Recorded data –
--- START ---

(* ===== verification/OutboxProps.v ===== *)
(** * Properties of the transactional outbox

    outbox.go: who may dispose of a claimed event, what becomes of it, and what
    pruning deletes. *)

From stdpp Require Import base tactics list gmap strings sorting.
From Stdlib Require Import ZArith Lia.
From S2P Require Import Prelude GoLib TaskDomain Database StoreHelpers StoreMutate StoreCreate.
From S2P Require Import StoreQueue StoreOutbox StoreReconcile StoreRead StoreRun StoreSpec.
From S2P Require Import LeaseInvariant TaskInvariant StoreRefine StoreMachine Scenario.

Local Open Scope Z_scope.

Section Outbox.
Context `{Env}.

(** ** Disposition *)

(** [d] names the consumer that claimed the row, with its token, in time. *)
Definition owns (r : OutboxRow) (d : OutboxDisposition) (now : Instant) : Prop :=
  let o := row_Outbox r in
  outbox_Status o = OutboxClaimed
  /\ outbox_ClaimedBy o = Some (disp_ConsumerID d)
  /\ default EmptyString (row_ClaimTokenHash r) = hashToken (disp_ClaimToken d)
  /\ exists expires, outbox_ClaimExpiresAt o = Some expires /\ now < expires.

Definition verify_row (r : OutboxRow) (d : OutboxDisposition) (now : Instant) : res unit :=
  verifyOutboxClaim (row_Outbox r) (default EmptyString (row_ClaimTokenHash r)) now d.

Lemma verify_row_ok (r : OutboxRow) (d : OutboxDisposition) (now : Instant) :
  verify_row r d now = Ok tt <-> owns r d now.
Proof.
  unfold verify_row, verifyOutboxClaim, owns. rewrite check_ok, rejectIf_ok, negb_false_iff,
    bool_decide_eq_true. destruct (outbox_ClaimedBy (row_Outbox r)) as [c|]; [|naive_solver].
  destruct (outbox_ClaimExpiresAt (row_Outbox r)) as [x|]; [|naive_solver].
  rewrite !check_ok, !rejectIf_ok, !negb_false_iff, !bool_decide_eq_true, Z.ltb_lt. naive_solver.
Qed.

Lemma verify_row_err (r : OutboxRow) (d : OutboxDisposition) (now : Instant) (e : Error) :
  verify_row r d now = Err e -> e = ErrLeaseMismatch \/ e = ErrLeaseExpired.
Proof.
  unfold verify_row, verifyOutboxClaim, rejectIf, rbind. intros Hv.
  repeat case_match; simplify_eq; auto.
Qed.

Lemma update_outbox_run (id : Z) (c : OutboxRow -> bool) (f : OutboxRow -> OutboxRow)
    (r : OutboxRow) (w : World) :
  db_outbox (w_db w) !! id = Some r -> c r = true -> outbox_check (f r) = true ->
  update_outbox id c f w
  = (Ok (Some (f r)), set_db (put_outbox id (f r) (w_db w)) w).
Proof.
  intros Hr Hc Hf. unfold update_outbox, bind, get_db. rewrite Hr, Hc. unfold throwIf.
  by rewrite Hf.
Qed.

(** Both dispositions lock the row, check the claim and write one row. *)
Lemma dispose_run (d : OutboxDisposition) (w : World)
    (next : OutboxEvent -> Instant -> Instant -> OutboxRow -> OutboxRow) (m : M unit) :
  m = (let! row := lockOutbox (disp_EventID d) in
       let '(record, hash, now) := row in
       do! lift (verifyOutboxClaim record hash now d) in
       let! c := clock_timestamp in
       let! u := clock_timestamp in
       let! row := update_outbox (disp_EventID d) (outbox_is OutboxClaimed) (next record c u) in
       throwIf (negb (is_some row)) ErrConflict) ->
  (forall r c u, db_outbox (w_db w) !! disp_EventID d = Some r ->
     outbox_Status (row_Outbox r) = OutboxClaimed -> outbox_check (next (row_Outbox r) c u r) = true) ->
  exists w',
  match db_outbox (w_db w) !! disp_EventID d with
  | None => withTx m w = (Err ErrNotFound, w') /\ w_db w' = w_db w
  | Some r =>
      match verify_row r d (env_clock (S (w_tick w))) with
      | Err e => withTx m w = (Err e, w') /\ w_db w' = w_db w
      | Ok _ => exists c u, withTx m w = (Ok tt, w')
          /\ w_db w' = put_outbox (disp_EventID d) (next (row_Outbox r) c u r) (w_db w)
      end
  end.
Proof.
  intros -> Hck. destruct (db_outbox (w_db w) !! disp_EventID d) as [r|] eqn:Hr.
  - destruct (verify_row r d (env_clock (S (w_tick w)))) as [[]|e] eqn:Hv.
    + pose proof (proj1 (verify_row_ok _ _ _) Hv) as [Hs _].
      eexists. exists (env_clock (S (S (w_tick w)))), (env_clock (S (S (S (w_tick w))))).
      unfold withTx, lockOutbox, bind, get_db, clock_timestamp. cbn [w_db w_tick]. rewrite Hr.
      cbn [ret w_db w_tick]. fold (verify_row r d (env_clock (S (w_tick w)))).
      rewrite Hv. cbn [lift ret w_db w_tick w_seq w_random w_now].
      rewrite (update_outbox_run _ _ _ r); [..|by apply Hck]; [|done|by apply outbox_is_true].
      cbn. split; reflexivity.
    + eexists. unfold withTx, lockOutbox, bind, get_db, clock_timestamp. cbn [w_db w_tick].
      rewrite Hr. cbn [ret]. fold (verify_row r d (env_clock (S (w_tick w)))). rewrite Hv.
      split; reflexivity.
  - eexists. unfold withTx, lockOutbox, bind, get_db, clock_timestamp. cbn [w_db w_tick].
    rewrite Hr. split; reflexivity.
Qed.

Lemma check_acked (r : OutboxRow) (c u : Instant) :
  outbox_check r = true -> outbox_check (outbox_published c u r) = true.
Proof.
  unfold outbox_check. cbn. rewrite !andb_true_iff. intros Hck.
  destruct Hck as [[[[[[[[[[H1 H2] H3] H4] H5] H6] H7] H8] H9] H10] H11]. by split_and!.
Qed.

Lemma check_nacked (r : OutboxRow) (e : string) (a u : Instant) :
  outbox_check r = true -> outbox_Status (row_Outbox r) = OutboxClaimed -> pg_length e <= 4000 ->
  outbox_check (outbox_returned (outbox_after_failure (row_Outbox r)) e a u r) = true.
Proof.
  unfold outbox_check. cbn. rewrite !andb_true_iff. intros Hck Hs He.
  destruct Hck as [[[[[[[[[[H1 H2] H3] H4] H5] H6] H7] H8] H9] H10] H11].
  rewrite Hs in H11. destruct (outbox_PublishedAt (row_Outbox r)); [done|].
  unfold outbox_after_failure.
  destruct (outbox_MaxAttempts (row_Outbox r) <=? outbox_AttemptCount (row_Outbox r));
    split_and!; try done; by apply Z.leb_le.
Qed.

(** The row a nack leaves behind. *)
Definition nacked (d : OutboxDisposition) (o : OutboxEvent) (clock updated : Instant)
    (r : OutboxRow) : OutboxRow :=
  outbox_returned (outbox_after_failure o) (disp_Error d)
    (if bool_decide (outbox_after_failure o = OutboxPending)
     then clock + outbox_backoff (outbox_AttemptCount (row_Outbox r))
     else outbox_AvailableAt (row_Outbox r)) updated r.

(** An acknowledgement publishes its event, and a rejection returns it to the
    queue after the backoff or, with its attempts used up, declares it dead, exactly
    when the event is claimed by that consumer with that token and the claim has
    not expired; otherwise the call fails with ErrNotFound, ErrLeaseMismatch or
    ErrLeaseExpired and no table changes. *)
Lemma dispositions_need_the_claim (w : World) (d : OutboxDisposition) :
  reachable w -> pg_length (disp_Error d) <= 4000 ->
  let id := disp_EventID d in
  (forall r, db_outbox (w_db w) !! id = Some r -> owns r d (env_clock (S (w_tick w))) ->
     (exists p u w', AckOutbox d w = (Ok tt, w')
        /\ w_db w' = put_outbox id (outbox_published p u r) (w_db w))
     /\ (exists c u w', NackOutbox d w = (Ok tt, w')
        /\ w_db w' = put_outbox id (nacked d (row_Outbox r) c u r) (w_db w)))
  /\ (~ (exists r, db_outbox (w_db w) !! id = Some r /\ owns r d (env_clock (S (w_tick w)))) ->
     exists e w1 w2, AckOutbox d w = (Err e, w1) /\ NackOutbox d w = (Err e, w2)
       /\ e ∈ [ErrNotFound; ErrLeaseMismatch; ErrLeaseExpired]
       /\ w_db w1 = w_db w /\ w_db w2 = w_db w).
Proof.
  intros Hw%reachable_Inv He id. pose proof (ob_check _ (inv_outbox _ Hw)) as Hck.
  destruct (dispose_run d w (fun _ p u => outbox_published p u) (AckOutbox_tx d) eq_refl)
    as [w1 H1]; [intros r c u Hr _; apply check_acked; by eapply Hck|].
  destruct (dispose_run d w (nacked d) (NackOutbox_tx d) eq_refl)
    as [w2 H2]; [intros r c u Hr Hs; apply check_nacked; [by eapply Hck|done|done]|].
  fold id in H1, H2. split.
  - intros r Hr Ho. rewrite Hr in H1, H2. apply verify_row_ok in Ho. rewrite Ho in H1, H2.
    destruct H1 as (p & u & H1), H2 as (c & u' & H2). split; [by exists p, u, w1|by exists c, u', w2].
  - intros Hno. destruct (db_outbox (w_db w) !! id) as [r|].
    + destruct (verify_row r d (env_clock (S (w_tick w)))) as [[]|e] eqn:Hv.
      * destruct Hno. exists r. split; [done|by apply verify_row_ok].
      * exists e, w1, w2. destruct H1, H2. split_and!; try done.
        apply verify_row_err in Hv as [-> | ->]; set_solver.
    + exists ErrNotFound, w1, w2. destruct H1, H2. split_and!; try done. set_solver.
Qed.

(** ** Pruning *)

#[export] Instance prune_order : RowOrder prune_before.
Proof.
  unfold prune_before. split.
  - intros x y.
    destruct (outbox_CreatedAt (row_Outbox x) =? outbox_CreatedAt (row_Outbox y)) eqn:H1,
      (outbox_CreatedAt (row_Outbox y) =? outbox_CreatedAt (row_Outbox x)) eqn:H2; lia.
  - intros x y z.
    destruct (outbox_CreatedAt (row_Outbox x) =? outbox_CreatedAt (row_Outbox y)) eqn:H1,
      (outbox_CreatedAt (row_Outbox y) =? outbox_CreatedAt (row_Outbox z)) eqn:H2,
      (outbox_CreatedAt (row_Outbox x) =? outbox_CreatedAt (row_Outbox z)) eqn:H3; lia.
Qed.

Lemma never_claimed (request : OutboxPruneRequest) : OutboxClaimed ∉ prune_statuses request.
Proof.
  unfold prune_statuses. destruct (prune_IncludePublished request),
    (prune_IncludeDead request), (prune_IncludePending request); set_solver.
Qed.

(** What a deletion took: rows of the selected statuses, never a claimed one, old
    enough at [now] and locked by nobody, the oldest first. *)
Record pruned (request : OutboxPruneRequest) (locked : list Z) (now : Instant)
    (before after : gmap Z OutboxRow) (deleted : list OutboxRow) : Prop := {
  pr_rows : forall k, after !! k
    = if decide (k ∈ row_id <$> deleted) then None else before !! k;
  pr_limit : Z.of_nat (length deleted) <= Z.max 0 (prune_Limit request);
  pr_each : forall r, r ∈ deleted -> before !! row_id r = Some r
    /\ outbox_Status (row_Outbox r) ∈ prune_statuses request
    /\ outbox_Status (row_Outbox r) <> OutboxClaimed
    /\ outbox_CreatedAt (row_Outbox r) <= now - Z.quot (prune_OlderThan request) 1000
    /\ row_id r ∉ locked;
  pr_oldest : forall k r, before !! k = Some r -> prunable request now r = true ->
    k ∉ locked -> r ∈ deleted
    \/ (Z.of_nat (length deleted) = Z.max 0 (prune_Limit request)
        /\ forall x, x ∈ deleted -> prune_before x r = true) }.

Lemma prune_delete_run (request : OutboxPruneRequest) (locked : list Z) (w : World) :
  Inv (w_db w) ->
  exists now deleted w', 
    prune_delete request locked w
    = (Ok (mkOutboxPruneResult false (Z.of_nat (length deleted)) (Z.of_nat (length deleted))
             (by_status (prune_statuses request) deleted)), w')
    /\ w_db w' = set_outbox (db_outbox (w_db w')) (w_db w)
    /\ pruned request locked now (db_outbox (w_db w)) (db_outbox (w_db w')) deleted.
Proof.
  intros Hinv. pose proof (ob_id _ (inv_outbox _ Hinv)) as Hkey.
  set (now := env_clock (w_tick w)).
  set (deleted := skip_locked_limit row_id locked (prune_Limit request)
    (order_by prune_before (rows (prunable request now) (db_outbox (w_db w))))).
  assert (Hin : forall r, r ∈ deleted -> db_outbox (w_db w) !! row_id r = Some r
    /\ prunable request now r = true /\ row_id r ∉ locked).
  { intros r [Hr Hl]%skip_locked_limit_spec. apply elem_of_order_by, rows_spec in Hr as (k & Hk & Hp).
    split_and!; [by rewrite (Hkey _ _ Hk)|done|done]. }
  exists now, deleted. eexists. split.
  { unfold prune_delete, bind, get_db, clock_timestamp, modify, ret. reflexivity. }
  split; [reflexivity|]. split.
  - intros k. cbn [w_db set_db set_outbox db_outbox bind]. case_decide as Hk.
    + apply map_lookup_filter_None. right. intros r Hr Hn. by apply Hn.
    + destruct (db_outbox (w_db w) !! k) as [r|] eqn:Hr.
      * by apply map_lookup_filter_Some.
      * apply map_lookup_filter_None. by left.
  - unfold deleted, skip_locked_limit. rewrite length_take. lia.
  - intros r Hr. destruct (Hin r Hr) as (H1 & H2 & H3). unfold prunable in H2.
    apply andb_true_iff in H2 as [H2%bool_decide_eq_true H4%Z.leb_le]. split_and!; try done.
    intros Hc. rewrite Hc in H2. by apply never_claimed in H2.
  - intros k r Hr Hp Hl. destruct (skip_locked_limit_best row_id prune_before locked
      (prune_Limit request) (rows (prunable request now) (db_outbox (w_db w)))) as [_ Hbest].
    apply Hbest; [apply rows_spec; by exists k|]. by rewrite (Hkey _ _ Hr).
Qed.

(** Pruning always succeeds.  A dry run, or a request that selects no status,
    changes nothing and deletes nothing; any other changes the outbox table only, by
    deleting at most the limit of rows of the selected statuses that are old enough,
    unlocked and never claimed, the oldest first, until the limit or the last one. *)
Lemma pruning_is_safe (w : World) (request : OutboxPruneRequest) (locked : list Z) :
  reachable w ->
  exists result w', PruneOutbox request locked w = (Ok result, w')
  /\ if prune_DryRun request || bool_decide (prune_statuses request = [])
     then w_db w' = w_db w /\ pruned_Deleted result = 0
     else w_db w' = set_outbox (db_outbox (w_db w')) (w_db w)
       /\ exists now deleted, pruned_Deleted result = Z.of_nat (length deleted)
         /\ pruned request locked now (db_outbox (w_db w)) (db_outbox (w_db w')) deleted.
Proof.
  intros Hw%reachable_Inv. unfold PruneOutbox.
  destruct (prune_statuses request) as [|s l] eqn:Hs.
  { eexists _, w. split; [reflexivity|]. rewrite bool_decide_eq_true_2, orb_true_r by done. done. }
  rewrite bool_decide_eq_false_2, orb_false_r by done. destruct (prune_DryRun request).
  { eexists _, _. split; [reflexivity|]. done. }
  destruct (prune_delete_run request locked (begin_tx w) Hw)
    as (now & deleted & w' & Hrun & Hdb & Hp).
  eexists _, w'. split; [unfold withTx; fold (begin_tx w); by rewrite Hrun|].
  split; [exact Hdb|]. exists now, deleted. by split.
Qed.

End Outbox.

(** ** Witnesses *)

Local Existing Instance demo.

Definition outbox_claimed_run : list Call :=
  setup ++ [CallClaimOutbox (mkOutboxClaimRequest "relay" 1 (30 * Second)) []].

Definition world_claimed : World := run outbox_claimed_run world0.

Lemma claimed_valid : Forall valid_call outbox_claimed_run.
Proof. by repeat (apply Forall_cons; split; [vm_compute; auto|]). Defined.

Definition demo_disposition : OutboxDisposition := mkOutboxDisposition 1 "token-0" "relay" "down".

Lemma dispositions_need_the_claim_witness :
  (exists p u w' r, AckOutbox demo_disposition world_claimed = (Ok tt, w')
     /\ w_db w' = put_outbox 1 (outbox_published p u r) (w_db world_claimed))
  /\ exists c u w' r, NackOutbox demo_disposition world_claimed = (Ok tt, w')
     /\ w_db w' = put_outbox 1 (nacked demo_disposition (row_Outbox r) c u r) (w_db world_claimed).
Proof.
  destruct (db_outbox (w_db world_claimed) !! 1) as [r|] eqn:Hr; [|vm_compute in Hr; discriminate].
  destruct (dispositions_need_the_claim world_claimed demo_disposition
    (run_reachable _ claimed_valid)) as [Hown _]; [vm_compute; discriminate|].
  destruct (Hown r Hr) as [(p & u & w1 & H1) (c & u' & w2 & H2)].
  - vm_compute in Hr. injection Hr as <-. vm_compute. repeat split.
    eexists. split; reflexivity.
  - split; [exists p, u, w1, r; exact H1|exists c, u', w2, r; exact H2].
Defined.

(** Everything is older than nothing. *)
Definition demo_prune : OutboxPruneRequest := mkOutboxPruneRequest 0 true true true false 1.

Lemma pruning_is_safe_witness :
  exists result w', PruneOutbox demo_prune [] world_claimed = (Ok result, w')
    /\ w_db w' = set_outbox (db_outbox (w_db w')) (w_db world_claimed).
Proof.
  destruct (pruning_is_safe world_claimed demo_prune [] (run_reachable _ claimed_valid))
    as (result & w' & Hrun & Hp).
  exists result, w'. split; [exact Hrun|exact (proj1 Hp)].
Defined.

--- END ---

Work task –
The answer must be a single number: the count of lines above that contain the word "Require".

Answer below –
5